··· Provided data ···

Lemma editOne_positive inst reply :
  match inst with ITime t => 0 < ti_time t | IRepeat _ _ => True end →
  match editOne inst reply with ITime t => 0 < ti_time t | IRepeat _ _ => True end.
Proof.
  destruct inst as [t|id times], reply as [str|]; simpl; try done.
  - destruct (negb _); [|done].
    destruct (parseTimeInput str) as [n|]; [destruct (0 <? n) eqn:E|]; try done.
    simpl. lia.
  - destruct (negb _); [|done].
    destruct (JS.parseInt str 10) as [n|]; [destruct (0 <? n)|]; done.
Qed.

Lemma editAll_kinds id l replies : map isTime (editAll id l replies) = map isTime l.
Proof.
  revert replies; induction l as [|inst l IH]; intros replies; simpl; [done|].
  destruct (Nat.eqb (inst_id inst) id); simpl; by rewrite ?editOne_kind, IH.
Qed.

Lemma editAll_positive id l replies :
  positiveTimes l → positiveTimes (editAll id l replies).
Proof.
  unfold positiveTimes.
  revert replies; induction l as [|inst l IH]; intros replies Hl; simpl; [done|].
  apply Forall_cons in Hl as [Hinst Hl].
  destruct (Nat.eqb (inst_id inst) id); constructor; try by apply IH.
  - by apply editOne_positive.
  - done.
Qed.

Lemma editAll_other id l replies j inst :
  l !! j = Some inst → inst_id inst ≠ id → editAll id l replies !! j = Some inst.
Proof.
  revert replies j; induction l as [|x l IH]; intros replies j Hj Hne; [done|].
  simpl. destruct j as [|j]; simpl in Hj.
  - injection Hj as ->. by rewrite (proj2 (Nat.eqb_neq _ _) Hne).
  - destruct (Nat.eqb (inst_id x) id); simpl; by apply IH.
Qed.
(** * renderer/sse.go: the Server-Sent Events codec

    A shallow embedding of [SSEventEncode] and [SSEventDecode] together with
    the parts of Go's [bytes], [strconv], [fmt], [io] and [bufio] packages the
    two functions call, followed by the properties of the codec.

    Conventions.
    - A Go [[]byte] and a Go [string] are both [Bytes], a list of bytes; the
      conversions [string(b)] and [[]byte(s)] are the identity.
    - Go's [int] and [uint] are the 64-bit ones; they are [Z] with the range
      written out where the code converts or range-checks.
    - The functions of Go's standard library are written down from their
      documented behaviour, each in a module with the name of its package.
    - An [io.Reader] is the bytes it delivers and the way it ends (end of
      file or an error); a nil reader is [None].
    - The sink of the encoder is an in-memory buffer (the [bytes.Buffer] the
      repository's tests pass): its writes append and never fail. *)

From Stdlib Require Import List ZArith Lia Bool.
From Stdlib Require Import Strings.Byte.
From Stdlib Require Strings.String.
Import ListNotations.
Import String.StringSyntax.
Delimit Scope string_scope with string.

Local Open Scope Z_scope.
Local Open Scope list_scope.

(** ** Bytes, strings and integers *)

Definition LF : byte := x0a.
Definition CR : byte := x0d.
Definition NUL : byte := x00.
Definition colon : byte := x3a.
Definition space : byte := x20.
Definition minus : byte := x2d.
Definition plus : byte := x2b.
(** X6.  When [ParseProgram] returns, it has appended as many diagnostics
    as its Program has nil let statements: one diagnostic for each let
    statement that it gave up, and none for anything else. *)
Theorem ParseProgram_one_diagnostic_per_nil_let
        (fuel : nat) (p p' : Parser) (program : Program) :
  ParseProgram fuel p = Some (program, p') ->
  List.length (errors p')
  = List.length (errors p)
    + List.length (filter is_nil_let (Statements program)).
Proof.
  rewrite ParseProgram_eq.
  destruct (ParseProgram_loop fuel [] p) as [[stmts q]|] eqn:Hloop;
    [|discriminate].
  intros H; injection H as <- <-. simpl.
  eapply ParseProgram_loop_post in Hloop; [|constructor].
  destruct Hloop as (_ & Hcount & _). simpl in Hcount. lia.
Qed.

(** X7.  When [ParseProgram] returns, the current token of the parser is
    of kind EOF. *)
Theorem ParseProgram_stops_at_EOF
        (fuel : nat) (p p' : Parser) (program : Program) :
  ParseProgram fuel p = Some (program, p') ->
  Type_ (curToken p') = EOF.
Proof.
  rewrite ParseProgram_eq.
  destruct (ParseProgram_loop fuel [] p) as [[stmts q]|] eqn:Hloop;
    [|discriminate].
  intros H; injection H as <- <-.
  eapply ParseProgram_loop_post in Hloop; [|constructor]. tauto.
Qed.

End Coverage.

(** ** When a statement is parsed to its end *)

Lemma first_SEMICOLON (ts : list Token) :
  Forall not_SEMICOLON ts
  \/ exists es semi rest,
       ts = es ++ semi :: rest
       /\ Forall not_SEMICOLON es
       /\ Type_ semi = SEMICOLON.
Proof.
  induction ts as [|t ts IH]; [left; constructor|].
  destruct (TokenType_eq_dec (Type_ t) SEMICOLON) as [Hsemi|Hsemi].
  - right. exists [], t, ts. repeat split; auto.
  - destruct IH as [Hall|(es & semi & rest & -> & Hes & Hs)].
    + left. constructor; auto.
    + right. exists (t :: es), semi, rest. repeat split; auto.
Qed.

Lemma skip_to_SEMICOLON_returns_iff (errs : list string) (ts : list Token) :
  (exists fuel r, skip_to_SEMICOLON fuel (parser_at errs ts) = Some r)
  <-> Exists (fun t => Type_ t = SEMICOLON) ts.
Proof.
  split.
  - intros (fuel & r & Hrun).
    destruct (first_SEMICOLON ts) as [Hall|(es & semi & rest & -> & _ & Hs)].
    + rewrite skip_to_SEMICOLON_diverges in Hrun by assumption.
      discriminate.
    + apply Exists_app. right. now constructor.
  - intros Hex.
    destruct (first_SEMICOLON ts) as [Hall|(es & semi & rest & -> & Hes & Hs)].
    + apply Exists_exists in Hex. destruct Hex as (t & Hin & Ht).
      rewrite Forall_forall in Hall. now destruct (Hall t Hin).
    + exists (S (List.length es)). eexists.
      apply skip_to_SEMICOLON_finds; auto.
Qed.

Section Termination.
Context {decls : Decls}.

(** X8.  [parseReturnStatment] returns exactly when a token of kind
    SEMICOLON is the peek token or is still to come from the lexer;
    otherwise its loop never ends.  When it returns, it returns a node,
    never nil, with the token it started on and no return value; it adds
    no diagnostic and stops on a semicolon. *)
Theorem parseReturnStatment_returns_iff (p : Parser) :
  ((exists fuel r, parseReturnStatment fuel p = Some r)
   <-> Exists (fun t => Type_ t = SEMICOLON) (peekToken p :: l p))
  /\
  (forall fuel r p',
     parseReturnStatment fuel p = Some (r, p') ->
     r = Some (Build_ReturnStatement (curToken p) None)
     /\ errors p' = errors p
     /\ Type_ (curToken p') = SEMICOLON).
Proof.
  split; [|intros fuel r p'; apply parseReturnStatment_post].
  rewrite <- (skip_to_SEMICOLON_returns_iff (errors p)), <- advance_eta.
  split; intros (fuel & r & Hrun).
  - rewrite parseReturnStatment_eq in Hrun.
    destruct (skip_to_SEMICOLON fuel (advance p)) as [r'|] eqn:E;
      [|discriminate].
    eauto.
  - exists fuel. rewrite parseReturnStatment_eq, Hrun.
    destruct r as [u q]. eauto.
Qed.

(** X9.  [parseLetStatment] returns exactly when the peek token is not an
    identifier, or the token after it is not an assignment sign, or a
    token of kind SEMICOLON is still to come from the lexer; otherwise its
    loop never ends. *)
Theorem parseLetStatment_returns_iff (p : Parser) :
  (exists fuel r, parseLetStatment fuel p = Some r)
  <-> (Type_ (peekToken p) <> IDENT
       \/ Type_ (hd EOF_Token (l p)) <> ASSIGN
       \/ Exists (fun t => Type_ t = SEMICOLON) (l p)).
Proof.
  assert (Heq : forall fuel,
             parseLetStatment fuel p =
             if TokenType_eqb (Type_ (peekToken p)) IDENT then
               if TokenType_eqb (Type_ (hd EOF_Token (l p))) ASSIGN then
                 match skip_to_SEMICOLON fuel (parser_at (errors p) (l p))
                 with
                 | Some (_, q) =>
                     Some (Some (Build_LetStatement (curToken p)
                              (Some {| Identifier_Token := peekToken p;
                                       Identifier_Value :=
                                         Literal (peekToken p) |})
                              None), q)
                 | None => None
                 end
               else
                 Some (None,
                       parser_at
                         (errors p
                          ++ [peek_message ASSIGN
                                (Type_ (hd EOF_Token (l p)))])
                         (peekToken p :: l p))
             else
               Some (None,
                     set_errors p
                       (errors p
                        ++ [peek_message IDENT (Type_ (peekToken p))]))).
  { intros fuel. rewrite parseLetStatment_eq, expectPeek_eq.
    destruct (TokenType_eqb (Type_ (peekToken p)) IDENT); [|reflexivity].
    rewrite advance_eta, expectPeek_parser_at.
    destruct (TokenType_eqb (Type_ (hd EOF_Token (l p))) ASSIGN);
      reflexivity. }
  split.
  - intros (fuel & r & Hrun). rewrite Heq in Hrun.
    destruct (TokenType_eqb (Type_ (peekToken p)) IDENT) eqn:Hi;
      [|left; now apply TokenType_eqb_neq].
    destruct (TokenType_eqb (Type_ (hd EOF_Token (l p))) ASSIGN) eqn:Ha;
      [|right; left; now apply TokenType_eqb_neq].
    right; right. apply (skip_to_SEMICOLON_returns_iff (errors p)).
    destruct (skip_to_SEMICOLON fuel (parser_at (errors p) (l p)))
      as [r'|] eqn:E; [|discriminate].
    eauto.
  - intros H.
    destruct (TokenType_eqb (Type_ (peekToken p)) IDENT) eqn:Hi;
      [|exists 0; eexists; rewrite Heq; rewrite ?Hi; reflexivity].
    destruct (TokenType_eqb (Type_ (hd EOF_Token (l p))) ASSIGN) eqn:Ha;
      [|exists 0; eexists; rewrite Heq; rewrite ?Hi, ?Ha; reflexivity].
    destruct H as [H|[H|H]];
      [apply TokenType_eqb_eq in Hi; congruence
      |apply TokenType_eqb_eq in Ha; congruence|].
    apply (skip_to_SEMICOLON_returns_iff (errors p)) in H.
    destruct H as (fuel & [u q] & Hrun).
    exists fuel. eexists. rewrite Heq. rewrite ?Hi, ?Ha, Hrun. reflexivity.
Qed.

(** X10.  How [parseLetStatment] gives up.  When the peek token is not an
    identifier it returns nil, appends the diagnostic for IDENT and moves
    over no token.  When the peek token is an identifier and the token
    after it is not an assignment sign it returns nil, appends the
    diagnostic for ASSIGN and has moved over one token: the identifier is
    the current token.  Neither case needs fuel. *)
Theorem parseLetStatment_gives_up (fuel : nat) (p : Parser) :
  (Type_ (peekToken p) <> IDENT ->
   parseLetStatment fuel p
   = Some (None,
           set_errors p
             (errors p ++ [peek_message IDENT (Type_ (peekToken p))])))
  /\
  (Type_ (peekToken p) = IDENT ->
   Type_ (hd EOF_Token (l p)) <> ASSIGN ->
   exists p',
     parseLetStatment fuel p = Some (None, p')
     /\ errors p'
        = errors p ++ [peek_message ASSIGN (Type_ (hd EOF_Token (l p)))]
     /\ curToken p' = peekToken p
     /\ peekToken p' :: l p' = match l p with
                               | [] => [EOF_Token]
                               | _ :: _ => l p
                               end).
Proof.
  split.
  - intros Hi. apply TokenType_eqb_neq in Hi.
    now rewrite parseLetStatment_eq, expectPeek_eq, Hi.
  - intros Hi Ha. apply TokenType_eqb_eq in Hi. apply TokenType_eqb_neq in Ha.
    rewrite parseLetStatment_eq, expectPeek_eq, Hi.
    rewrite advance_eta, expectPeek_parser_at, Ha.
    eexists. split; [reflexivity|]. simpl.
    repeat split. now destruct (l p).
Qed.

End Termination.

(** ** [ParseProgram], one statement at a time *)

Section Statements.
Context {decls : Decls}.

Lemma LET_not_EOF (t : Token) :
  Type_ t = LET -> TokenType_eqb (Type_ t) EOF = false.
Proof. intros ->. now apply TokenType_eqb_neq. Qed.

Lemma RETURN_not_EOF (t : Token) :
  Type_ t = RETURN -> TokenType_eqb (Type_ t) EOF = false.
Proof. intros ->. now apply TokenType_eqb_neq. Qed.

Lemma ParseProgram_from_loop (fuel : nat) (s : Statement)
      (errs : list string) (ts : list Token) :
  match ParseProgram_loop fuel ([] ++ [s]) (parser_at errs ts) with
  | Some (stmts, q) => Some ({| Statements := stmts |}, q)
  | None => None
  end
  = match ParseProgram fuel (parser_at [] ts) with
    | Some (program, q) =>
        Some ({| Statements := s :: Statements program |},
              set_errors q (errs ++ errors q))
    | None => None
    end.
Proof.
  rewrite ParseProgram_loop_acc, (framed_ParseProgram_loop fuel [] errs ts).
  rewrite ParseProgram_eq.
  destruct (ParseProgram_loop fuel [] (parser_at [] ts)) as [[new q]|];
    reflexivity.
Qed.

Lemma parseLetStatment_parser_at (fuel : nat) (errs : list string)
      (let_tok ident assign semi : Token) (es rest : list Token) :
  Type_ ident = IDENT ->
  Type_ assign = ASSIGN ->
  Forall not_SEMICOLON es ->
  Type_ semi = SEMICOLON ->
  List.length es + 1 < fuel ->
  parseLetStatment fuel
    (parser_at errs (let_tok :: ident :: assign :: es ++ semi :: rest))
  = Some (Some (Build_LetStatement let_tok
                  (Some {| Identifier_Token := ident;
                           Identifier_Value := Literal ident |}) None),
          parser_at errs (semi :: rest)).
Proof.
  intros Hident Hassign Hes Hsemi Hfuel.
  rewrite parseLetStatment_eq, expectPeek_parser_at. simpl hd.
  rewrite Hident, TokenType_eqb_refl, expectPeek_parser_at. simpl hd.
  rewrite Hassign, TokenType_eqb_refl.
  change (assign :: es ++ semi :: rest) with ((assign :: es) ++ semi :: rest).
  rewrite skip_to_SEMICOLON_finds; auto.
  - constructor; auto. unfold not_SEMICOLON. rewrite Hassign. discriminate.
  - simpl. lia.
Qed.

(** X11.  A let statement with its identifier, its assignment sign and its
    semicolon at the head of the tokens comes first in the Program, as a
    node with that identifier and no value, and the tokens after its
    semicolon are parsed as they are parsed on their own: the same
    statements follow, the same diagnostics are left, and [ParseProgram]
    returns exactly when it returns on them. *)
Theorem ParseProgram_let_then_rest
        (fuel : nat) (let_tok ident assign semi : Token)
        (es rest : list Token) :
  Type_ let_tok = LET ->
  Type_ ident = IDENT ->
  Type_ assign = ASSIGN ->
  Forall (fun t => Type_ t <> SEMICOLON) es ->
  Type_ semi = SEMICOLON ->
  List.length es + 1 < fuel ->
  ParseProgram (S fuel)
    (New (let_tok :: ident :: assign :: es ++ semi :: rest))
  = match ParseProgram fuel (New rest) with
    | Some (program, q) =>
        Some ({| Statements :=
                   LetStmt (Some (Build_LetStatement let_tok
                     (Some {| Identifier_Token := ident;
                              Identifier_Value := Literal ident |}) None))
                   :: Statements program |}, q)
    | None => None
    end.
Proof.
  intros Hlet Hident Hassign Hes Hsemi Hfuel.
  rewrite ParseProgram_eq, !New_parser_at, ParseProgram_loop_step.
  simpl curToken. rewrite LET_not_EOF, parseStatement_eq by assumption.
  simpl curToken. rewrite Hlet, parseLetStatment_parser_at by assumption.
  rewrite advance_parser_at, ParseProgram_from_loop.
  destruct (ParseProgram fuel (parser_at [] rest)) as [[program q]|];
    [|reflexivity].
  simpl. now rewrite set_errors_same.
Qed.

···

Required work » Return the lines of the listing where the string "Definition" appears.

Exercise answer »
Definition LF : byte := x0a.
Definition CR : byte := x0d.
Definition NUL : byte := x00.
Definition colon : byte := x3a.
Definition space : byte := x20.
Definition minus : byte := x2d.
Definition plus : byte := x2b.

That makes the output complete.